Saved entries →
▼
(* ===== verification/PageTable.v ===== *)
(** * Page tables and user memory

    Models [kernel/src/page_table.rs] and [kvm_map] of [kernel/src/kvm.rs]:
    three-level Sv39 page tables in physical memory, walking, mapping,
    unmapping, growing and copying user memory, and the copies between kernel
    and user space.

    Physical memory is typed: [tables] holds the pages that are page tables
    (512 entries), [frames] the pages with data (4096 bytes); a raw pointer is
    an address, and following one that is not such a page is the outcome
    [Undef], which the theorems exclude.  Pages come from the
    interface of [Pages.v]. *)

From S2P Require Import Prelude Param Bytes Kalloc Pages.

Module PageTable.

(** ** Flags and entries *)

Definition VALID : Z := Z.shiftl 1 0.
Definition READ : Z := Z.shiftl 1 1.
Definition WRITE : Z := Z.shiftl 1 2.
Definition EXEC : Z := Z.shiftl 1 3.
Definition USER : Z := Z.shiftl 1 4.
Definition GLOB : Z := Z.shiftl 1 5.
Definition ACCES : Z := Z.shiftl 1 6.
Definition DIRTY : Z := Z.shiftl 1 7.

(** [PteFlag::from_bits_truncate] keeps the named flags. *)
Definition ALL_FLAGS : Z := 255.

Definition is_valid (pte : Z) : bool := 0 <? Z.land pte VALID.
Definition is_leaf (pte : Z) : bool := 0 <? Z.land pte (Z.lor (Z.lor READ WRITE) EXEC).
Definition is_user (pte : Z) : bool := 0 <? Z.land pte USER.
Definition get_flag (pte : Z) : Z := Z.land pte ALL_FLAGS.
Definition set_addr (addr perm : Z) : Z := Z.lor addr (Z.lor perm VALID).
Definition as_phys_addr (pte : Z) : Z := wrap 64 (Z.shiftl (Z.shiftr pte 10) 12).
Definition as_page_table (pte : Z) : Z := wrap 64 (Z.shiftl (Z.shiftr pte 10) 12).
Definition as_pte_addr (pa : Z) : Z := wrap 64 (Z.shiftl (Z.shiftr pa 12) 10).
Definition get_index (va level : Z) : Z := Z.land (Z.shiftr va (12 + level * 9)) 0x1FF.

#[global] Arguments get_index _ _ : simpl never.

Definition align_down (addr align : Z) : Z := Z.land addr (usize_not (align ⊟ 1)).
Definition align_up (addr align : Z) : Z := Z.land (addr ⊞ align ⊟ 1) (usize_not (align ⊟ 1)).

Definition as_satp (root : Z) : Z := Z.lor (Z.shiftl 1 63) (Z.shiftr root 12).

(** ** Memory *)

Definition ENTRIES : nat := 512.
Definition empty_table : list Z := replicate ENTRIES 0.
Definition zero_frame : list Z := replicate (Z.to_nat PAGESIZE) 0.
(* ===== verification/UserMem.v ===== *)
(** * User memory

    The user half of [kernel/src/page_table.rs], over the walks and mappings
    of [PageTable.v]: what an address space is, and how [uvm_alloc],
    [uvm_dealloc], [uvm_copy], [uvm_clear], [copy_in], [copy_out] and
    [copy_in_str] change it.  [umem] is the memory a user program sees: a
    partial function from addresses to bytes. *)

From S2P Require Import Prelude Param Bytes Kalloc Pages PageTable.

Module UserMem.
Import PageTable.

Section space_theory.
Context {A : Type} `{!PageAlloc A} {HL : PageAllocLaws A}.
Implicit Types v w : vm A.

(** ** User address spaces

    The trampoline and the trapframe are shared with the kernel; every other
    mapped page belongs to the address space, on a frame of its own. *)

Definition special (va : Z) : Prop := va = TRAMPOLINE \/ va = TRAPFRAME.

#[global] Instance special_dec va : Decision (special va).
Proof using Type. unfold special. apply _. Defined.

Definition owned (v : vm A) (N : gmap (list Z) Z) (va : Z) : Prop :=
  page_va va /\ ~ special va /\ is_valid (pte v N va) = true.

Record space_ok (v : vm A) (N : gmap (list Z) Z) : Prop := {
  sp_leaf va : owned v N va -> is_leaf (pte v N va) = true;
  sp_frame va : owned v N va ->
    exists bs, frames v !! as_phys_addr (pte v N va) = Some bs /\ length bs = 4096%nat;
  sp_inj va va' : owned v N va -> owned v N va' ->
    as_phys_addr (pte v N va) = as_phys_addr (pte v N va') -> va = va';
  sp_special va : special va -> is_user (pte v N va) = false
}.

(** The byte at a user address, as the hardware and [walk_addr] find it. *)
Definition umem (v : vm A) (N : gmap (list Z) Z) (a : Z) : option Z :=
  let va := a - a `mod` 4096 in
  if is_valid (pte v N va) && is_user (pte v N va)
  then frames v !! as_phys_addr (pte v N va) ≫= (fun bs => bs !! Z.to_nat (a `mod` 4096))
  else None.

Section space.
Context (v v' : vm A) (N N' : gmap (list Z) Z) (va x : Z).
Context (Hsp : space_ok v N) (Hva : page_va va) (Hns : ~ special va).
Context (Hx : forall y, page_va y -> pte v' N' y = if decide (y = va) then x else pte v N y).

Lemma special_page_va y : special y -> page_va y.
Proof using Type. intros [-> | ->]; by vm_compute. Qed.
▲
Exercise → Begin at the first line of the records above and quote every line verbatim through the one that contains "#[global] Arguments get_index".

Result of the exercise →
(* ===== verification/PageTable.v ===== *)
(** * Page tables and user memory

    Models [kernel/src/page_table.rs] and [kvm_map] of [kernel/src/kvm.rs]:
    three-level Sv39 page tables in physical memory, walking, mapping,
    unmapping, growing and copying user memory, and the copies between kernel
    and user space.

    Physical memory is typed: [tables] holds the pages that are page tables
    (512 entries), [frames] the pages with data (4096 bytes); a raw pointer is
    an address, and following one that is not such a page is the outcome
    [Undef], which the theorems exclude.  Pages come from the
    interface of [Pages.v]. *)

From S2P Require Import Prelude Param Bytes Kalloc Pages.

Module PageTable.

(** ** Flags and entries *)

Definition VALID : Z := Z.shiftl 1 0.
Definition READ : Z := Z.shiftl 1 1.
Definition WRITE : Z := Z.shiftl 1 2.
Definition EXEC : Z := Z.shiftl 1 3.
Definition USER : Z := Z.shiftl 1 4.
Definition GLOB : Z := Z.shiftl 1 5.
Definition ACCES : Z := Z.shiftl 1 6.
Definition DIRTY : Z := Z.shiftl 1 7.

(** [PteFlag::from_bits_truncate] keeps the named flags. *)
Definition ALL_FLAGS : Z := 255.

Definition is_valid (pte : Z) : bool := 0 <? Z.land pte VALID.
Definition is_leaf (pte : Z) : bool := 0 <? Z.land pte (Z.lor (Z.lor READ WRITE) EXEC).
Definition is_user (pte : Z) : bool := 0 <? Z.land pte USER.
Definition get_flag (pte : Z) : Z := Z.land pte ALL_FLAGS.
Definition set_addr (addr perm : Z) : Z := Z.lor addr (Z.lor perm VALID).
Definition as_phys_addr (pte : Z) : Z := wrap 64 (Z.shiftl (Z.shiftr pte 10) 12).
Definition as_page_table (pte : Z) : Z := wrap 64 (Z.shiftl (Z.shiftr pte 10) 12).
Definition as_pte_addr (pa : Z) : Z := wrap 64 (Z.shiftl (Z.shiftr pa 12) 10).
Definition get_index (va level : Z) : Z := Z.land (Z.shiftr va (12 + level * 9)) 0x1FF.

#[global] Arguments get_index _ _ : simpl never.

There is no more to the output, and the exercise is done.